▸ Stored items
Start of Block
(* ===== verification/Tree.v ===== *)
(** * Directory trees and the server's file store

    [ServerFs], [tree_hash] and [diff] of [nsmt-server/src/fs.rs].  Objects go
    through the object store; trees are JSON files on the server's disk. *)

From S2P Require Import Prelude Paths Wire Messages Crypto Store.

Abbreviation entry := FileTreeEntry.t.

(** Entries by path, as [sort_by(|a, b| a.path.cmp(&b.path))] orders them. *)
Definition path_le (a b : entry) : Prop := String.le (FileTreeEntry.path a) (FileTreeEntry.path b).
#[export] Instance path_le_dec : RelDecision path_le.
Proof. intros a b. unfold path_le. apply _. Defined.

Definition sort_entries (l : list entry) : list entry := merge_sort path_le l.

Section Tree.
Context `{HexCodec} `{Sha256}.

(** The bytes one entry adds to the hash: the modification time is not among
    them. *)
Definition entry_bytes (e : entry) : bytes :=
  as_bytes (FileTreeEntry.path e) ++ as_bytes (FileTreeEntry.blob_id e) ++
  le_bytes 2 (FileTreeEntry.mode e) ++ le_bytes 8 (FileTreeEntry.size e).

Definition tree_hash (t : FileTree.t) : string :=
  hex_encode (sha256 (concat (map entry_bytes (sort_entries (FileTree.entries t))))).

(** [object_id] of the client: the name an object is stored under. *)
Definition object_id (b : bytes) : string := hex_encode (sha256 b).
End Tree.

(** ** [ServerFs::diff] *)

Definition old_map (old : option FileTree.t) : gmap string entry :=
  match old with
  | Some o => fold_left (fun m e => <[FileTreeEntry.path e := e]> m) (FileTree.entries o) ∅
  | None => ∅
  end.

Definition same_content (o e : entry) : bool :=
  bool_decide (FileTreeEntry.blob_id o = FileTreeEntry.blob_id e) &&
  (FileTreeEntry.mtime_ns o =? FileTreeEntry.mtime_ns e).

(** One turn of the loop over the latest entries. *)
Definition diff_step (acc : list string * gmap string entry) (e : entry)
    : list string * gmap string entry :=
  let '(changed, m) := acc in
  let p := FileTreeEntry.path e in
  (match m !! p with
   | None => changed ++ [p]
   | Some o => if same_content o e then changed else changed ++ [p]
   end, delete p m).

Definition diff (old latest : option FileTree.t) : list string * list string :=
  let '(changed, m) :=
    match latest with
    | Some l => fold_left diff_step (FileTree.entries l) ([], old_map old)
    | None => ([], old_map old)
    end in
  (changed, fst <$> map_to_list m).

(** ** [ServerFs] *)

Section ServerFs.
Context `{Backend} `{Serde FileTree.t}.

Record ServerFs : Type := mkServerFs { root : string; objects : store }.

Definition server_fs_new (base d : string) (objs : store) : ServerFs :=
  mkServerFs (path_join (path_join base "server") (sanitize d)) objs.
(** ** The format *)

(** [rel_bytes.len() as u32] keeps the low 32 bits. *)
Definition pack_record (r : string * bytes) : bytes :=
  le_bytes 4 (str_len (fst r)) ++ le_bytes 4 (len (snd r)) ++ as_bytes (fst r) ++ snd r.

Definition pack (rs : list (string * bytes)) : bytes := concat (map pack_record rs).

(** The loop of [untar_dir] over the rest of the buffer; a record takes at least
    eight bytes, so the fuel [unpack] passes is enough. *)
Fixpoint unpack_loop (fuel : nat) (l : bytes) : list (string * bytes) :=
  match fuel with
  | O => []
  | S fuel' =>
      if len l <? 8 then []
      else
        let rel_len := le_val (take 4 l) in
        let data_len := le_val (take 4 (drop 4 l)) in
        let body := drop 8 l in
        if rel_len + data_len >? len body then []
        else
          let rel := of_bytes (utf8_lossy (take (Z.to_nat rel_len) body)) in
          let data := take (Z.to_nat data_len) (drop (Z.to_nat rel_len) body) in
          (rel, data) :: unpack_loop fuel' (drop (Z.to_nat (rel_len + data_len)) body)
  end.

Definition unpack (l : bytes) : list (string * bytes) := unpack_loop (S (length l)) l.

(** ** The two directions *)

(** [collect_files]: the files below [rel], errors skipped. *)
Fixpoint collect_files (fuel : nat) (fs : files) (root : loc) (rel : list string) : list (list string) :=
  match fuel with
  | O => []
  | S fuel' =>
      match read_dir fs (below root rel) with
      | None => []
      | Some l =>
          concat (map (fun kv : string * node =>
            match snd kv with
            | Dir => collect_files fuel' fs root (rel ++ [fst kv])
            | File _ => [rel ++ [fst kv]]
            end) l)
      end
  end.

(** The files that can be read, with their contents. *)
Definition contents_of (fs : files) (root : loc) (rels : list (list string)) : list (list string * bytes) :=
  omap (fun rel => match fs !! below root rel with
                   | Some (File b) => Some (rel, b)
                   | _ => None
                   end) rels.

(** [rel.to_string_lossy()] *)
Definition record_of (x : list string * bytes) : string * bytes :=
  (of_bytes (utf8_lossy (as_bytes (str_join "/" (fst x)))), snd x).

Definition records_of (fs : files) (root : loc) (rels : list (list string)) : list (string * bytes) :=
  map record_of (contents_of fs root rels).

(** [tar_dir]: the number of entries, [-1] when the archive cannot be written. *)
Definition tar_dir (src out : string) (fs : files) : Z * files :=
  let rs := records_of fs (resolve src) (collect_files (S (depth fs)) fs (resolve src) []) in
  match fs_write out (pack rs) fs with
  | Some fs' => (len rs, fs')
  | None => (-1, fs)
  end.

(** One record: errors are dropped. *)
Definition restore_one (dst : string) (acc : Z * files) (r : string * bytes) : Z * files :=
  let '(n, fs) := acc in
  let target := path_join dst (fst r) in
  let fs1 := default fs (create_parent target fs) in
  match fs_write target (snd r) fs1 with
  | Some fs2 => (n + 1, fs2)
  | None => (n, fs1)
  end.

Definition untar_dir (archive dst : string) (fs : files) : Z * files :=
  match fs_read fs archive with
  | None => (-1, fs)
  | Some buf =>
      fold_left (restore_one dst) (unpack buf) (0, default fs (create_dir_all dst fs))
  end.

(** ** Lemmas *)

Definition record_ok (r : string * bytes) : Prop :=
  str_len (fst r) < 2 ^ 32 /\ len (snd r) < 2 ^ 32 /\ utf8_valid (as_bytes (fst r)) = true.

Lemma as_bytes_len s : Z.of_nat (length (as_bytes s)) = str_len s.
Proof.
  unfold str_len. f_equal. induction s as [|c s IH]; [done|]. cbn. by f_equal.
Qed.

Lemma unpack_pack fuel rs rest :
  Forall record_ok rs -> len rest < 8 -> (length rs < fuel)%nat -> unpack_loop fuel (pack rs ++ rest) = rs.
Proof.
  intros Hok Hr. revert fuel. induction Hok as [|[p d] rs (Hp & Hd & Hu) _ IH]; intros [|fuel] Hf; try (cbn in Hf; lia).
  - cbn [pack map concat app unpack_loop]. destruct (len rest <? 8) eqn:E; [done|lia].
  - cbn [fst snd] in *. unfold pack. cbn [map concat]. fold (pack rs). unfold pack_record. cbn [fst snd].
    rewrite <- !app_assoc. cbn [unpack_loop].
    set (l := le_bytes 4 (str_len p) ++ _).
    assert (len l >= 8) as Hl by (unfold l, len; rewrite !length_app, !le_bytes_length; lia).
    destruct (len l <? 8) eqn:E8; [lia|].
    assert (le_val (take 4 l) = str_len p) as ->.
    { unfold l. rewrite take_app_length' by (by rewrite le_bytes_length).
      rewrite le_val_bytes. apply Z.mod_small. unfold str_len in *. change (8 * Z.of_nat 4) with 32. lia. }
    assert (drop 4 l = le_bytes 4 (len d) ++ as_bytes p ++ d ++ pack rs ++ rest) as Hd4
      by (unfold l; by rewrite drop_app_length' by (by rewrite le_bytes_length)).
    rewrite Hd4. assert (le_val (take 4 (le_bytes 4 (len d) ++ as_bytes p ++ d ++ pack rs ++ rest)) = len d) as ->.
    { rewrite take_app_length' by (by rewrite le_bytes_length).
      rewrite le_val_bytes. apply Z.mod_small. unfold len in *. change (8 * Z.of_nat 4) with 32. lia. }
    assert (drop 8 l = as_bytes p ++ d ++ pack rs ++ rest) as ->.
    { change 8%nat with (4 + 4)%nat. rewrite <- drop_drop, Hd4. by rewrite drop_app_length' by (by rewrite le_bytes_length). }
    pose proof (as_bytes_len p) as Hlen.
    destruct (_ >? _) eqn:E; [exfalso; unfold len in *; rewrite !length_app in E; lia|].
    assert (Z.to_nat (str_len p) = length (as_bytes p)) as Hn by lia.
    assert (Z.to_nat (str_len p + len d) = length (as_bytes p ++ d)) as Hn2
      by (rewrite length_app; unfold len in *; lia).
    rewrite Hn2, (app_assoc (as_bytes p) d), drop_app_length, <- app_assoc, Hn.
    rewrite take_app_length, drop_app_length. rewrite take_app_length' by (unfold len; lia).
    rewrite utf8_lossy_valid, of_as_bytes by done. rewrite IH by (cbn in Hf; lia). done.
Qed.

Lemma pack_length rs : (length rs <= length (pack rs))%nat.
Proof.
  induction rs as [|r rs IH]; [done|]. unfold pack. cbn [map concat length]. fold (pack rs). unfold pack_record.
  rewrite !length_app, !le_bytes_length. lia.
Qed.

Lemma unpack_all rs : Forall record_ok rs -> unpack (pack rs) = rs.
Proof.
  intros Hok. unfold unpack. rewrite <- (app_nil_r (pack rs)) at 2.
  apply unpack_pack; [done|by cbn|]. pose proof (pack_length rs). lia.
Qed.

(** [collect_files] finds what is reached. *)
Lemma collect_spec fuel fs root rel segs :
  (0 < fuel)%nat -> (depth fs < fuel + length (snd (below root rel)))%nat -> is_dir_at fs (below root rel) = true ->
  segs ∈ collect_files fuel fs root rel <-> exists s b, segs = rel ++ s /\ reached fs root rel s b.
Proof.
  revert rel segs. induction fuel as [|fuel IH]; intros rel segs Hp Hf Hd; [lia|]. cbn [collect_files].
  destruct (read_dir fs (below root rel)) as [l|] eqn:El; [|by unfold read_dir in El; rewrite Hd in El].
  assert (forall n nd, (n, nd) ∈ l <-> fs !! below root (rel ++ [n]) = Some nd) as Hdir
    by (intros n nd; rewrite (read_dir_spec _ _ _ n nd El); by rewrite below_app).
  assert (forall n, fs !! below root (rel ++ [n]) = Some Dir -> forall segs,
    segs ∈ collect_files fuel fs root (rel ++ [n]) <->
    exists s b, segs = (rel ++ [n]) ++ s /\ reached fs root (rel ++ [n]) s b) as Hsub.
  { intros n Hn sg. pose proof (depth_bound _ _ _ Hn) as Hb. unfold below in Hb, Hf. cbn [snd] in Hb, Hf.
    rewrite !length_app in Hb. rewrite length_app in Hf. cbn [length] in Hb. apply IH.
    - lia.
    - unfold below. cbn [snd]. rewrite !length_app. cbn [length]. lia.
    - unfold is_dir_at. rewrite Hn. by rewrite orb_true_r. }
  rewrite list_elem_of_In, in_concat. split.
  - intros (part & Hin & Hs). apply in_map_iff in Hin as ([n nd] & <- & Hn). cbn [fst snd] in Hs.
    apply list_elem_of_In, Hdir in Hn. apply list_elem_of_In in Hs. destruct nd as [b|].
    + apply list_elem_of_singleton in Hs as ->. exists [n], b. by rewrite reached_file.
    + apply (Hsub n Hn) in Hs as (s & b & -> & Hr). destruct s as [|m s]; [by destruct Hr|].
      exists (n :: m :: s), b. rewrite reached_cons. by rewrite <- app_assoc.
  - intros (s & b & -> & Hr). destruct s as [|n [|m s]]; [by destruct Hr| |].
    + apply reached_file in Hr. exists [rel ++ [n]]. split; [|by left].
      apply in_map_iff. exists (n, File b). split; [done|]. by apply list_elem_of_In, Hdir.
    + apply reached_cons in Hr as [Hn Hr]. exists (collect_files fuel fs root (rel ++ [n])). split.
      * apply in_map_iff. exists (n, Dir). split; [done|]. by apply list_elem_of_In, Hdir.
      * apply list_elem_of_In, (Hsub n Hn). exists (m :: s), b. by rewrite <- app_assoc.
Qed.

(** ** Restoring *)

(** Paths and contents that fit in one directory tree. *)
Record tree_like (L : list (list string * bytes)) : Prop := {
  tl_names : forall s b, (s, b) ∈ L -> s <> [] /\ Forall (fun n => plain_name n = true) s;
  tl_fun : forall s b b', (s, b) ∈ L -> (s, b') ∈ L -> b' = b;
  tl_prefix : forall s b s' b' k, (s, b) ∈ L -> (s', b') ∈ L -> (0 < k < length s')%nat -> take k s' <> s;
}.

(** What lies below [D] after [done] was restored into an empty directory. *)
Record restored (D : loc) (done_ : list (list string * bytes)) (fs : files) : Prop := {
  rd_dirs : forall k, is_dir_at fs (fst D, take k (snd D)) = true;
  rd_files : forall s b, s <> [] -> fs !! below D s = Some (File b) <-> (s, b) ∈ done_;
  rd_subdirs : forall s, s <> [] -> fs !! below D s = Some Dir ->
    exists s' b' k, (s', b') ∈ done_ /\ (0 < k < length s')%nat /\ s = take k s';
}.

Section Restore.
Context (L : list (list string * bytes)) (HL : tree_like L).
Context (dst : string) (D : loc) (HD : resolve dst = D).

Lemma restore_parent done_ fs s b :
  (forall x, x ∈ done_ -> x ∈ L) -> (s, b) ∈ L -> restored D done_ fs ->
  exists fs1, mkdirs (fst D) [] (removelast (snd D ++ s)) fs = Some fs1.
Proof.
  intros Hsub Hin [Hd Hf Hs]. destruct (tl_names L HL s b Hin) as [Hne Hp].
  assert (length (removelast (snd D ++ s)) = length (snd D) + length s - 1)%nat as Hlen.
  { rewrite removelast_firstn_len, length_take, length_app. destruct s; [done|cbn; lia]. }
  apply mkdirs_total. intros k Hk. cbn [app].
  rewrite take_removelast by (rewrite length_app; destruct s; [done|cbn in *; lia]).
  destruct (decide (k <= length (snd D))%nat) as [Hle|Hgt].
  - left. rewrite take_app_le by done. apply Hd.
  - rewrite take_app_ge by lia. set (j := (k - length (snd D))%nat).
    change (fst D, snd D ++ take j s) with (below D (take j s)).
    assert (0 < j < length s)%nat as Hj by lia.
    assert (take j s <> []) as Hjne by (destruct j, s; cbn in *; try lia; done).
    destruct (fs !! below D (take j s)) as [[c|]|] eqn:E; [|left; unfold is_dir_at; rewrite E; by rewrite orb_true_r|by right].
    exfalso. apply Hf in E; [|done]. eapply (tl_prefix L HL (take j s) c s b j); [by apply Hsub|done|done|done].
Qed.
End of Block
▸ What you have to do
All lines above from the one with "rd_files : forall" to the one with "- left. rewrite", inclusive, should be copied exactly, and no other lines.

▸ Answer to this exercise
  rd_files : forall s b, s <> [] -> fs !! below D s = Some (File b) <-> (s, b) ∈ done_;
  rd_subdirs : forall s, s <> [] -> fs !! below D s = Some Dir ->
    exists s' b' k, (s', b') ∈ done_ /\ (0 < k < length s')%nat /\ s = take k s';
}.

Section Restore.
Context (L : list (list string * bytes)) (HL : tree_like L).
Context (dst : string) (D : loc) (HD : resolve dst = D).

Lemma restore_parent done_ fs s b :
  (forall x, x ∈ done_ -> x ∈ L) -> (s, b) ∈ L -> restored D done_ fs ->
  exists fs1, mkdirs (fst D) [] (removelast (snd D ++ s)) fs = Some fs1.
Proof.
  intros Hsub Hin [Hd Hf Hs]. destruct (tl_names L HL s b Hin) as [Hne Hp].
  assert (length (removelast (snd D ++ s)) = length (snd D) + length s - 1)%nat as Hlen.
  { rewrite removelast_firstn_len, length_take, length_app. destruct s; [done|cbn; lia]. }
  apply mkdirs_total. intros k Hk. cbn [app].
  rewrite take_removelast by (rewrite length_app; destruct s; [done|cbn in *; lia]).
  destruct (decide (k <= length (snd D))%nat) as [Hle|Hgt].
  - left. rewrite take_app_le by done. apply Hd.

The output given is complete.